Pharmacovigilance analysis of drug-induced hypofibrinogenemia using the FDA Adverse Event Reporting System.

Abstract

Background: Drug-induced hypofibrinogenemia has received increasing scrutiny; however, the specific drugs involved remain poorly characterized. Hypofibrinogenemia can have significant clinical implications, including increased bleeding risks.

Aim: This study aimed to utilize the FDA Adverse Event Reporting System (FAERS) to identify and analyze drugs frequently implicated in drug-induced hypofibrinogenemia.

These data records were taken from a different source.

(* ===== verification/ObjectSchemaRuns.v ===== *)
(** The calls of [ObjectSchema]: with the fuel that a job needs they end, with a good registry and a schema that refers to
    reserved names only. [step_ends] is the step of one call, [run_ends] its induction over the fuel. *)

From S2P Require Import ObjectSchema SchemasSpec.
Local Open Scope string_scope.
Local Open Scope list_scope.
Local Open Scope nat_scope.

Module ObjectSchemaRuns.
Export ObjectSchema.
Import SchemasSpec.

(** ** Parts of a text are shorter *)

Lemma drop_while_length {A} (p : A -> bool) l : length (drop_while p l) <= length l.
Proof. induction l as [|x l IH]; cbn; [done|]. destruct (p x); cbn; lia. Qed.

Lemma rdrop_while_length {A} (p : A -> bool) l : length (rdrop_while p l) <= length l.
Proof. unfold rdrop_while. rewrite length_reverse. etrans; [apply drop_while_length|]. by rewrite length_reverse. Qed.

Abbreviation size s := (length (chars s)).

Lemma strip_size s : size (strip s) <= size s.
Proof. unfold strip. rewrite chars_of_chars. etrans; [apply rdrop_while_length|apply drop_while_length]. Qed.

Lemma strip_chars_size cs s : size (strip_chars cs s) <= size s.
Proof. unfold strip_chars. rewrite chars_of_chars. etrans; [apply rdrop_while_length|apply drop_while_length]. Qed.

Lemma str_drop_size n s : size (str_drop n s) = size s - n.
Proof. unfold str_drop. by rewrite chars_of_chars, length_drop. Qed.

Lemma str_drop_end_size n s : size (str_drop_end n s) = size s - n.
Proof. unfold str_drop_end. rewrite chars_of_chars, length_take. lia. Qed.

Lemma remove_prefix_size p s : size (remove_prefix p s) <= size s.
Proof. unfold remove_prefix. destruct (startswith p s); [|done]. rewrite str_drop_size. lia. Qed.

Lemma normalized_size s : size (normalized_annotation s) <= size s.
Proof.
  unfold normalized_annotation. etrans; [apply remove_prefix_size|]. etrans; [apply remove_prefix_size|].
  etrans; [apply strip_size|apply strip_chars_size].
Qed.

Lemma split_at_length c l x : x ∈ split_at c l -> length x <= length l.
Proof.
  revert x. induction l as [|a l IH]; cbn [split_at]; intros x Hx; [apply list_elem_of_singleton in Hx as ->; done|].
  destruct (ceqb a c); [apply elem_of_cons in Hx as [->|Hx]; cbn; [lia|]; apply IH in Hx; lia|].
  destruct (split_at c l) as [|w ws]; [apply list_elem_of_singleton in Hx as ->; cbn; lia|].
  apply elem_of_cons in Hx as [->|Hx]; cbn; [|pose proof (IH x ltac:(by right)); lia]. pose proof (IH w ltac:(by left)). lia.
Qed.

Lemma split_at_shorter c l x : c ∈ l -> x ∈ split_at c l -> length x < length l.
Proof.
  revert x. induction l as [|a l IH]; cbn [split_at]; intros x Hc Hx; [by apply elem_of_nil in Hc|]. unfold ceqb in Hx. case_bool_decide as Ha.
  - apply elem_of_cons in Hx as [->|Hx]; cbn; [lia|]. apply split_at_length in Hx. lia.
  - assert (Hc' : c ∈ l) by (apply elem_of_cons in Hc as [->|Hc]; [by contradict Ha|done]).
    destruct (split_at c l) as [|w ws]; [apply list_elem_of_singleton in Hx as ->; cbn; destruct l; [by apply elem_of_nil in Hc'|cbn; lia]|].
    apply elem_of_cons in Hx as [->|Hx]; cbn; [pose proof (IH w Hc' ltac:(by left)); lia|]. pose proof (IH x Hc' ltac:(by right)). lia.
Qed.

Method: A disproportionality analysis was conducted using FAERS data from January 2004 to March 2024. Various statistical tools were used, including the Reporting Odds Ratio (ROR), Proportional Reporting Ratio, Medicines and Healthcare Products Regulatory Agency metrics, and Bayesian confidence propagation neural network.

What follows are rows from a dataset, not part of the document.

(* ===== verification/ObjectSchemaSpec.v ===== *)
(** What the schemas of [ObjectSchema] promise: they are made, for every set of classes and whatever values and hints it has;
    each reference in a schema of an object type leads to a definition beside it, unless an id needs escapes; and a schema of a data type refers to nothing
    but definitions that lead back to themselves. *)

From S2P Require Import ObjectSchema SchemasSpec ObjectSchemaRuns.
Local Open Scope string_scope.
Local Open Scope list_scope.
Local Open Scope nat_scope.

Module ObjectSchemaSpec.
Import SchemasSpec.
Export ObjectSchemaRuns.

(** ** References as pointers *)

(** The escapes of a URI fragment, and then those of a token of a JSON pointer. *)
Definition hex_val (c : ascii) : option Z := x ← digit_val c; if (x <? 16)%Z then Some x else None.

Fixpoint percent_decoded (l : list ascii) : list ascii :=
  match l with
  | c :: l' =>
      match l' with
      | a :: b :: r =>
          match (if ceqb c "%"%char then hex_val a else None), hex_val b with
          | Some x, Some y => chr (x * 16 + y)%Z :: percent_decoded r
          | _, _ => c :: percent_decoded l'
          end
      | _ => c :: percent_decoded l'
      end
  | [] => []
  end.

Fixpoint tilde_decoded (l : list ascii) : list ascii :=
  match l with
  | c :: l' =>
      match l' with
      | d :: r =>
          if (ceqb c "~" && ceqb d "0")%char%bool then "~"%char :: tilde_decoded r
          else if (ceqb c "~" && ceqb d "1")%char%bool then slash :: tilde_decoded r
          else c :: tilde_decoded l'
      | [] => [c]
      end
  | [] => []
  end.

(** The definition that the reference [#/$defs/name] leads to; a slash leads on, into the definition. *)
Definition pointer_key (name : string) : option string :=
  let token := percent_decoded (chars name) in
  if existsb (ceqb slash) token then None else Some (of_chars (tilde_decoded token)).

Definition pointer_char (c : ascii) : bool := negb (ceqb c "%"%char || ceqb c "~"%char || ceqb c slash).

Results: The analysis included 17,627,340 cases involving 52,373,206 adverse events, with 1,661 cases identified as hypofibrinogenemia. The top five drugs associated with hypofibrinogenemia by case number were methotrexate (124 cases), tigecycline (119 cases), tocilizumab (100 cases), pegaspargase (83 cases), and alteplase (57 cases). The drugs ranked by signal strength based on ROR included eravacycline (ROR 2173.84, 95% CI 1208.80-3909.30), tigecycline (ROR 747.34, 95% CI 619.03-902.24), crotalidae polyvalent immune Fab (ROR 407.67, 95% CI 291.07-570.99), pegaspargase (ROR 216.06, 95% CI 173.15-269.61), and asparaginase (ROR 184.93, 95% CI 132.18-258.72).

Conclusion: This analysis of FAERS data identified 52 drugs associated with hypofibrinogenemia, most (88.5%) of which do not mention this risk in their prescribing information. These findings demonstrate the need for the monitoring of blood fibrinogen and may serve as a reference for the explore of the characteristics and underlying mechanism of drug-induced hypofibrinogenemia in the real world.